Work order: A stretch of the entries below is to be set down exactly, running from the line with "Definition show_nat (n" through the line with "occur on the", both included, and no other line.

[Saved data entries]
+--
(** * Ingestion and transform pipeline of indigitall-bi-plataform

    A shallow embedding of

    - [scripts/transform_bridge.py]: the five transforms from the raw
      landing tables into the [public.*] tables, the sync-state upsert and
      the [main] loop with one transaction per entity;
    - [scripts/extractors/{chat,contacts,campaigns}_extractor.py]: the
      pagination loops and, with the single calls around them, the whole of
      [_extract_for_app];
    - [scripts/extractors/{push,sms,email,inapp}_extractor.py]: the
      endpoint lists and the loop over them.

    SQL tables are lists of rows; an [INSERT ... ON CONFLICT (key) DO UPDATE]
    is the function [upsert].  What PostgreSQL and the Python float
    arithmetic supply (casts, [jsonb] output, [/], [round]) is gathered in
    the class [Backend]. *)

From Stdlib Require Import ZArith QArith Qround Qabs Qpower String Ascii Lia Lqa.
From stdpp Require Import base list strings.

Set Warnings "-register-all".

Close Scope Q_scope.
Local Open Scope string_scope.
Local Open Scope list_scope.
Local Open Scope Z_scope.

(** ** Errors *)

(** A Python exception or a PostgreSQL error, carried by its message
    ([str(exc)]). *)
Inductive result (A : Type) : Type :=
| Ok (a : A)
| Err (msg : string).
Arguments Ok {A} a.
Arguments Err {A} msg.

Definition rbind {A B} (r : result A) (k : A → result B) : result B :=
  match r with
  | Ok a => k a
  | Err e => Err e
  end.

Notation "x ←r e ; k" := (rbind e (fun x => k))
  (at level 100, e at next level, k at level 200, right associativity).

Fixpoint rmapM {A B} (f : A → result B) (l : list A) : result (list B) :=
  match l with
  | [] => Ok []
  | a :: l' => b ←r f a; bs ←r rmapM f l'; Ok (b :: bs)
  end.

(** A cast applied to a nullable text: SQL casts are strict, [NULL] stays
    [NULL]. *)
Definition cast_null {A} (cast : string → result A) (v : option string)
  : result (option A) :=
  match v with
  | None => Ok None
  | Some s => a ←r cast s; Ok (Some a)
  end.

Definition coalesce {A} (v : option A) (d : A) : A := default d v.

(** ** JSON documents ([jsonb]) *)

Inductive json : Type :=
| JNull
| JBool (b : bool)
| JNum (lit : string)          (* the number as [jsonb] prints it *)
| JStr (s : string)
| JArr (items : list json)
| JObj (fields : list (string * json)).

Fixpoint assoc {A} (k : string) (l : list (string * A)) : option A :=
  match l with
  | [] => None
  | (k', v) :: l' => if decide (k' = k) then Some v else assoc k l'
  end.

(** [j -> 'k']: SQL [NULL] unless [j] is an object that has the key. *)
Definition json_get (j : json) (k : string) : option json :=
  match j with
  | JObj fields => assoc k fields
  | _ => None
  end.

Definition jsonb_typeof (j : json) : string :=
  match j with
  | JNull => "null"
  | JBool _ => "boolean"
  | JNum _ => "number"
  | JStr _ => "string"
  | JArr _ => "array"
  | JObj _ => "object"
  end.

(** [jsonb_array_elements]; every call in the queries is guarded by
    [jsonb_typeof(..) = 'array']. *)
Definition jsonb_array_elements (j : json) : list json :=
  match j with
  | JArr items => items
  | _ => []
  end.

(** [jsonb_each]: no row on SQL [NULL], an error on a document that is not
    an object. *)
Definition jsonb_each (j : option json) : result (list (string * json)) :=
  match j with
  | None => Ok []
  | Some (JObj fields) => Ok fields
  | Some _ => Err "cannot call jsonb_each on a non-object"
  end.

Definition timestamp := Z.
(** A calendar day; only its order matters here. *)
Definition date := Z.

(** ** Characters

    A [string] holds the UTF-8 encoding of a Python [str] or of a PostgreSQL
    text.  Python slices and [VARCHAR(n)] count characters (code points): a
    character is a byte together with the continuation bytes ([10xxxxxx])
    that follow it. *)

Definition is_continuation (c : ascii) : bool :=
  let n := nat_of_ascii c in (128 <=? n)%nat && (n <? 192)%nat.

(** [inside] tells that a byte came before, so that a continuation byte
    belongs to the character it started. *)
Fixpoint points_from (inside : bool) (s : string) : nat :=
  match s with
  | EmptyString => 0
  | String c rest =>
      if inside && is_continuation c then points_from true rest
      else S (points_from true rest)
  end.

(** [len(s)] *)
Definition code_points (s : string) : nat := points_from false s.

Fixpoint take_from (inside : bool) (n : nat) (s : string) : string :=
  match s with
  | EmptyString => EmptyString
  | String c rest =>
      if inside && is_continuation c then String c (take_from true n rest)
      else match n with
           | O => EmptyString
           | S n' => String c (take_from true n' rest)
           end
  end.

(** [s[:n]] *)
Definition take_points (n : nat) (s : string) : string := take_from false n s.

Fixpoint drop_from (inside : bool) (n : nat) (s : string) : string :=
  match s with
  | EmptyString => EmptyString
  | String c rest =>
      if inside && is_continuation c then drop_from true n rest
      else match n with
           | O => s
           | S n' => drop_from true n' rest
           end
  end.

(** [s[n:]] *)
Definition drop_points (n : nat) (s : string) : string := drop_from false n s.

Fixpoint all_spaces (s : string) : bool :=
  match s with
  | EmptyString => true
  | String c rest => bool_decide (c = " "%char) && all_spaces rest
  end.

Fixpoint show_digits (fuel : nat) (n : N) (acc : string) : string :=
  match fuel with
  | O => acc
  | S fuel' =>
      let acc' := String (ascii_of_N (48 + n mod 10)) acc in
      if (n / 10 =? 0)%N then acc' else show_digits fuel' (n / 10)%N acc'
  end.

(** The decimal numeral of a number below [10 ^ 20]. *)
Definition show_nat (n : nat) : string := show_digits 20 (N.of_nat n) EmptyString.

(** Assignment of a text to a [VARCHAR(n)] column: PostgreSQL refuses a
    value of more than [n] characters, unless the excess is spaces only,
    which it drops. *)
Definition varchar (n : nat) (s : string) : result string :=
  if (code_points s <=? n)%nat then Ok s
  else if all_spaces (drop_points n s) then Ok (take_points n s)
  else Err ("value too long for type character varying(" +:+ show_nat n +:+ ")").

(** The same for a column of a conflict target.  A key with excess spaces
    is kept whole here, where PostgreSQL stores it cut to [n] characters. *)
Definition varchar_key (n : nat) (s : string) : result string :=
  match varchar n s with
  | Ok _ => Ok s
  | Err e => Err e
  end.

(** ** Binary floating point

    Python's [float] is IEEE 754 binary64.  A float is given here by the
    rational it stands for; [binary64 q] is the float nearest to [q], a tie
    going to the even significand.  Overflow and subnormal numbers do not
    occur on the quotients of 32-bit integers the pipeline computes. *)

(** The integer nearest to [q], a tie going to the even one. *)
Definition Qhalf_even (q : Q) : Z :=
  let f := Qfloor q in
  match Qcompare (Qmult (Qminus q (inject_Z f)) (inject_Z 2)) (inject_Z 1) with
  | Lt => f
  | Gt => f + 1
  | Eq => if Z.even f then f else f + 1
  end.

Definition pow2 (e : Z) : Q := Qpower (inject_Z 2) e.

(** The exponent [e] of the last place: [2^52 <= |q| / 2^e < 2^53]. *)
Definition ulp_exponent (q : Q) : Z :=
  let e0 := Z.log2 (Z.abs (Qnum q)) - Z.log2 (Zpos (Qden q)) - 52 in
  if Qle_bool (pow2 52) (Qdiv (Qabs q) (pow2 e0)) then e0 else e0 - 1.

Definition binary64 (q : Q) : Q :=
  match Qnum q with
  | 0 => inject_Z 0
  | _ =>
      let e := ulp_exponent q in
      let m := Qhalf_even (Qdiv (Qabs q) (pow2 e)) in
      Qred (Qmult (inject_Z (Z.sgn (Qnum q) * m)) (pow2 e))
  end.


(** [round(x, ndigits)] on a float: the float nearest to the decimal of
    [ndigits] places nearest to the exact value of [x], a tie going to the
    even digit. *)
Definition py_round (x : Q) (ndigits : Z) : Q :=
  let scale := inject_Z (10 ^ ndigits) in
  binary64 (Qdiv (inject_Z (Qhalf_even (Qmult x scale))) scale).

(** ** What the database engine and the Python runtime supply *)

Class Backend := {
(** text form of a [jsonb] value ([::text]) *)
jsonb_out : json → string;
(** [::int], [::smallint], [::date], [::timestamptz::date] on text *)
cast_int : string → result Z;
cast_smallint : string → result Z;
cast_date : string → result date;
cast_tsdate : string → result date;
(** the values of the ratio columns, and the rational each stands for *)
num : Type;
num_val : num → Q;
(** an integer bound to a ratio column *)
num_of_Z : Z → num;
(** Python [a / b] on two ints, [b] not zero *)
truediv : Z → Z → num;
(** Python [x * k] for a float [x] and an int [k] *)
fmul : num → Z → num;
(** Python [round(x, ndigits)] *)
round_nd : num → Z → num;
(** [round((text)::numeric * 100, 2)] in SQL, then Python [float(..)] *)
heat_ctr : string → result num;
(** Python's arithmetic is binary64: [a / b] on ints is the float nearest
    to the quotient, [x * k] the float nearest to the product. *)
num_of_Z_val : ∀ z, num_val (num_of_Z z) = inject_Z z;
truediv_val : ∀ a b,
  b ≠ 0 → num_val (truediv a b) = binary64 (Qdiv (inject_Z a) (inject_Z b));
fmul_val : ∀ x k,
  num_val (fmul x k) = binary64 (Qmult (num_val x) (inject_Z k));
round_nd_val : ∀ x ndigits,
  0 ≤ ndigits → num_val (round_nd x ndigits) = py_round (num_val x) ndigits;
}.

(** [j ->> 'k'] on the value found: [NULL] for a JSON null, the bare string
    for a JSON string, the [jsonb] text otherwise. *)
Definition json_text `{Backend} (j : json) : option string :=
  match j with
  | JNull => None
  | JStr s => Some s
  | _ => Some (jsonb_out j)
  end.

Definition json_get_text `{Backend} (j : json) (k : string) : option string :=
  json_get j k ≫= json_text.

(** [s LIKE '%pat%'] for a pattern without wildcards of its own. *)
Definition like_contains (pat s : string) : bool :=
  match String.index 0 pat s with
  | Some _ => true
  | None => false
  end.

(** ** Tables with a unique key *)

Section Upsert.
Context {P R K : Type} `{EqDecision K}.
(** [P]: the bound parameters of one statement; [R]: a table row. *)
Variable keyP : P → K.
Variable keyR : R → K.
(** the [VALUES] clause and the [DO UPDATE SET] clause *)
Variable ins : P → R.
Variable upd : R → P → R.

(** [INSERT ... ON CONFLICT (key) DO UPDATE SET ...] *)
Fixpoint upsert (p : P) (t : list R) : list R :=
  match t with
  | [] => [ins p]
  | r :: t' =>
      if decide (keyR r = keyP p) then upd r p :: t'
      else r :: upsert p t'
  end.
+--
Exercise result:
Definition show_nat (n : nat) : string := show_digits 20 (N.of_nat n) EmptyString.

(** Assignment of a text to a [VARCHAR(n)] column: PostgreSQL refuses a
    value of more than [n] characters, unless the excess is spaces only,
    which it drops. *)
Definition varchar (n : nat) (s : string) : result string :=
  if (code_points s <=? n)%nat then Ok s
  else if all_spaces (drop_points n s) then Ok (take_points n s)
  else Err ("value too long for type character varying(" +:+ show_nat n +:+ ")").

(** The same for a column of a conflict target.  A key with excess spaces
    is kept whole here, where PostgreSQL stores it cut to [n] characters. *)
Definition varchar_key (n : nat) (s : string) : result string :=
  match varchar n s with
  | Ok _ => Ok s
  | Err e => Err e
  end.

(** ** Binary floating point

    Python's [float] is IEEE 754 binary64.  A float is given here by the
    rational it stands for; [binary64 q] is the float nearest to [q], a tie
    going to the even significand.  Overflow and subnormal numbers do not
    occur on the quotients of 32-bit integers the pipeline computes. *)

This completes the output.